Sequoia’s partners hear 200 or more pitches a month, while typically funding only two . Regardless of whether a meeting ends with “yes” or “no,” founders describe their hour with Sequoia as one of life’s most intense experiences. Moritz is the detective, listening to each detail of a founder’s story and asking a few eerily perceptive questions. Botha, Lin and Schreier are the growth hackers, looking for ways consumer-oriented startups can rocket ahead even faster. Goguen and Goetz are the mechanics, drawing on 25 years apiece of experience with enterprise technology companies to gauge a startup’s chances of prevailing.
Then there’s Leone. The boy from Genoa likes to challenge founders right away to find out who is tough enough to succeed. Tony Zingale, a seasoned Silicon Valley executive, recalls a 1990s meeting in which Leone grabbed Zingale’s resume, flipped it across the desk and snarled: “What do you know about running a startup?” They bickered for ten minutes before Leone declared: “Okay, now we know you are a smart m-effer. Now we can have the meeting.”

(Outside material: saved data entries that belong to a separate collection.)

(** C23: [ialloc] takes a free inode: the inode it returns was not in use, has
    the given type and no blocks on the disk afterwards, all other inodes are as
    they were and the file system stays consistent. *)
Theorem ialloc_correct d I s type :
  quiet d I s → consistent (dread d) → (∃ i, 1 <= i < sb_ninodes sb ∧ ¬ allocated sb (dread d) i) → sb_ninodes sb < 2 ^ 31 →
  free_slot I (seqZ 0 NINODE) ≠ None → - 2 ^ 15 <= type < 2 ^ 15 → type ≠ 0 →
  wp (in_op (ialloc cfg swtch rw dv type)) (λ r s', ∃ d' D' inum i g,
    quiet d' (upd_I I i g) s' ∧ atomic_step sb d D' d' ∧
    ¬ allocated sb (dread d) inum ∧ allocated sb D' inum ∧ i_type (disk_inode sb D' inum) = type ∧
    empty_inode (disk_inode sb D' inum) ∧ iget_result I dv inum = Some (i, g) ∧ r = iptr i ∧
    (∀ j, 0 <= j < sb_ninodes sb → j ≠ inum → disk_inode sb D' j = disk_inode sb (dread d) j) ∧ consistent D') s.
Proof.
  intros Hq Hc (i0 & Hi0 & Hn0) Hni Hfs Ht Hnz. pose proof (dk_blocks _ _ (cs_disk _ _ Hc)) as HB.
  wp_use (in_op_ok (ialloc cfg swtch rw dv type) (λ r D' I', ∃ inum i g, I' = upd_I I i g ∧ 1 <= inum < sb_ninodes sb ∧
    ¬ allocated sb (dread d) inum ∧ iget_result I dv inum = Some (i, g) ∧ r = iptr i ∧
    D' = store_inode sb (dread d) (new_inode type inum))); [done| |].
  - intros s1 Hs1. wp_use (ialloc_spec J cfg swtch rw S0 u dv Hu sb d 1 Fl Hlay m Hm (dread d) [] I s1 type); try done.
    intros r s2 [(_ & Hall & _)|(inum & i & g & Hi & Hn & -> & Hg & Hs2)]; [by destruct Hn0; apply Hall|].
    eexists _, _, _. split_and!; [exact Hs2|by exists inum, i, g|done|done|].
    intros k Hk. apply logging_in in Hk as [?%elem_of_nil| ->]; [done|]. apply after_log.
    destruct (lay_iblock sb Hlay inum) as (_ & ? & _); lia.
  - intros r s2 (d' & D' & I' & Hq' & (inum & i & g & -> & Hi & Hn & Hg & -> & ->) & Hat).
    assert (inode_range (new_inode type inum)) as Hr by (split; try done; by apply Forall_replicate).
    assert (disk_inode sb (store_inode sb (dread d) (new_inode type inum)) inum = no_inode <| i_type := type |>
      <| i_addrs := replicate 13 0 |>) as Ed by (by apply (dinode_stored sb (dread d) (new_inode type inum))).
    exists d', (store_inode sb (dread d) (new_inode type inum)), inum, i, g. unfold allocated. rewrite Ed. split_and!; try done; try lia.
    + intros j Hj Hne. apply (dinode_other sb Hlay); try done. cbn. lia.
    + by apply consistent_empty.
Qed.
(** C19: Directories are finite maps: linking a name that is not in the directory
    adds exactly that name.  [dirlink] returns 0, afterwards the name leads to
    the inode number and every other name to where it led before; or the disk is
    full and it returns -1.  The file system stays consistent, a crash leaves
    the old or the new directory. *)
Theorem dirlink_adds d I s dp name inum :
  let x := I (dp - 1) in
  quiet d I s → dp ≠ 0 → i_dev x = dv → consistent (dread d) → loaded (dread d) x → dir_ok x →
  name_ok name → 0 < inum < 2 ^ 16 → dir_lookup (entries (dread d) x) (key name) = None →
  i_size x + DIRENT_SIZE <= MAXFILE * BSIZE →
  wp (in_op (dirlink cfg swtch rw dp name inum)) (λ r s', ∃ d' D' x',
    quiet d' (upd_I I (dp - 1) (λ _, x')) s' ∧ atomic_step sb d D' d' ∧ consistent D' ∧ loaded D' x' ∧
    ((r = 0 ∧ dir_ok x' ∧ ∀ n, dir_lookup (entries D' x') n =
        if decide (n = key name) then Some inum else dir_lookup (entries (dread d) x) n) ∨
     (r = -1 ∧ full sb D'))) s.
Proof.
  intros x Hq Hdp Hdev Hc Hl Hdir Hname Hinum Hnone Hroom.
  assert (0 <= i_inum x < sb_ninodes sb) by (destruct (ld_inum _ _ _ Hl); lia). pose proof (loaded_ok _ _ _ Hc Hl) as Hx.
  set (k := dir_slot (entries (dread d) x)). set (de := new_dirent name inum).
  wp_use (in_op_ok (dirlink cfg swtch rw dp name inum) (λ r D' I', ∃ x' w, I' = upd_I I (dp - 1) (λ _, x') ∧
    file_written sb (dread d) x (Z.of_nat k * DIRENT_SIZE) (take w de) D' x' ∧ ((r = 0 ∧ take w de = de) ∨ (r = -1 ∧ full sb D')))); [done| |].
  - intros s1 Hs1. wp_use (dirlink_spec J cfg swtch rw S0 u dv Hu m sb d 1 Fl Hm Hlay (dread d) [] I dp); try done.
    + apply Hc.
    + intros r s2 (D' & hs' & x' & w & Hs2 & Hw & Hlg & Hin & Hr). exists D', hs', (upd_I I (dp - 1) (λ _, x')).
      split_and!; [done|by exists x', w|by intros ->; apply elem_of_nil in Hin| |by intros j; eapply logs_outside].
      pose proof (ls_len _ _ _ _ Hlg) as Hlen. cbn [length] in Hlen. change LOGSIZE with 30. lia.
  - intros r s2 (d' & D' & I' & Hq' & (x' & w & -> & Hw & Hr) & Hat). exists d', D', x'.
    destruct (consistent_write sb Hlay (dread d) x (Z.of_nat k * DIRENT_SIZE) (take w de) D' x') as [? ?]; [done|done|unfold DIRENT_SIZE; lia|done|].
    split_and!; try done. destruct Hr as [[-> Etk]|?]; [left|by right]. rewrite Etk in Hw.
    destruct (new_dirent_fields name inum Hname Hinum) as (F1 & _ & F3 & F4). destruct (io_size _ _ _ Hx) as [Hs0 _].
    assert (Z.of_nat k * DIRENT_SIZE <= i_size x) as Hk.
    { pose proof (dir_slot_length (entries (dread d) x)) as Hk. fold k in Hk. rewrite entries_length in Hk by done.
      destruct Hdir as [_ [q Eq]]. rewrite Eq, Z.div_mul in Hk by done. unfold DIRENT_SIZE in *. lia. }
    split_and!; [done|by eapply written_dir|]. intros n. rewrite (written_entries sb (dread d) x k de D' x') by done.
    unfold de. rewrite F3, F4. apply dir_lookup_insert; [lia|done].
Qed.
End files.

(** * Instances *)

(** A disk of 2000 blocks with an empty root directory: the log at block 2, the
    inodes at 32, the bitmap at 45, the data from 46 on. *)
Definition small_sb : superblock := mkSuperblock FSMAGIC 2000 1954 200 30 2 32 45.
Definition root_inode : inode := mkInode 1 1 1 (mkSleeplock 0 0) 1 T_DIR 0 0 1 0 (replicate 13 0).
Definition small_image (b : Z) : list Z :=
  if b =? 45 then replicate 5 255 ++ [63] ++ replicate 1018 0
  else if b =? 32 then put_dinode (inode_off 1) root_inode (replicate 1024 0)
  else replicate 1024 0.
Definition small_disk : disk := mkDisk small_image [].
Definition small_inodes (i : Z) : inode := if i =? 0 then root_inode else no_inode.
Definition no_files (i : Z) : file := mkFile FD_NONE 0 0 0 0 0 0 0.

Definition small_fs : fsys :=
  mkFsys small_disk
    (mkVdisk (λ _, mkDesc DmaNull 0 0 0) (λ _, 0) 0 (λ _, 0) 0 (λ _, 0) 0 (λ _, None) (λ _, 0) (λ _, mkReq 0 0 0))
    (λ _, mkBuf 0 0 0 0 (mkSleeplock 0 0) 0 0 0 (replicate 1024 0))
    (mkLog 2 30 0 0 1 0 (replicate 30 0)) small_sb small_inodes no_files
    (mkConsole (λ _, 0) 0 0 0 (λ _, 0) 0 0 0 0).
Definition small_state : pstate fsys :=
  mkPstate blank (λ _, blank_proc) (Some 0) None 1 0 0 0 1 false blank_csr small_fs.

Lemma small_layout : layout small_sb.
Proof. split; cbn; change LOGSIZE with 30; change IPB with 16; change BPB with 8192; vm_compute; intuition discriminate. Qed.

Lemma small_quiet : ∃ s, quiet (λ _, True) small_state 0 1 blank small_sb no_files small_disk small_inodes s.
Proof.
  destruct (proj1 (wp_returns _ _ _) (binit_spec (λ _, True) ideal_rw small_state 0 1 eq_refl blank small_fs small_state
    (at_fs_here _ _ I) eq_refl ltac:(done))) as (_ & s & _ & f & Hs & Hc & [B1 B2 B3 B4 B5]).
  exists s, f. split; [done|]. split; rewrite ?B1, ?B2, ?B3; try done; by split.
Qed.

Lemma small_blocks b : block (small_image b).
Proof.
  unfold small_image. destruct (b =? 45); [split; [done|]; rewrite !Forall_app; split_and!; by repeat constructor || apply Forall_replicate|].
  destruct (b =? 32); [|split; [done|by apply Forall_replicate]].
  apply (put_dinode_block root_inode); [done|]. split; [done|by apply Forall_replicate].
Qed.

Today Zingale is CEO of Jive Software, a Sequoia-backed provider of enterprise/social software. It doesn’t matter that Leone can deal out rejections that feel like a punch in the mouth, Zingale says. Slights are forgotten fast; Leone regularly speaks of Zingale as part of the Sequoia family. “He’s another fiery Italian, so we get along well,” says Zingale.
Borge Hald, the CEO and cofounder of Medallia, encountered Leone’s sharp tongue in 2012, when the customer service software company was looking for its first outside capital infusion. Most other venture firms “were sucking up to us and saying we were so good that they wouldn’t change a thing,” Hald recalls. “Doug challenged us. He said that we needed to build our sales efforts in a big way. He said that in a world that’s full of a struggle between energy and chaos, all we amounted to was entropy.” In this case Leone’s harsh critique paid off; Medallia signed with Leone even though passive competitors offered richer terms.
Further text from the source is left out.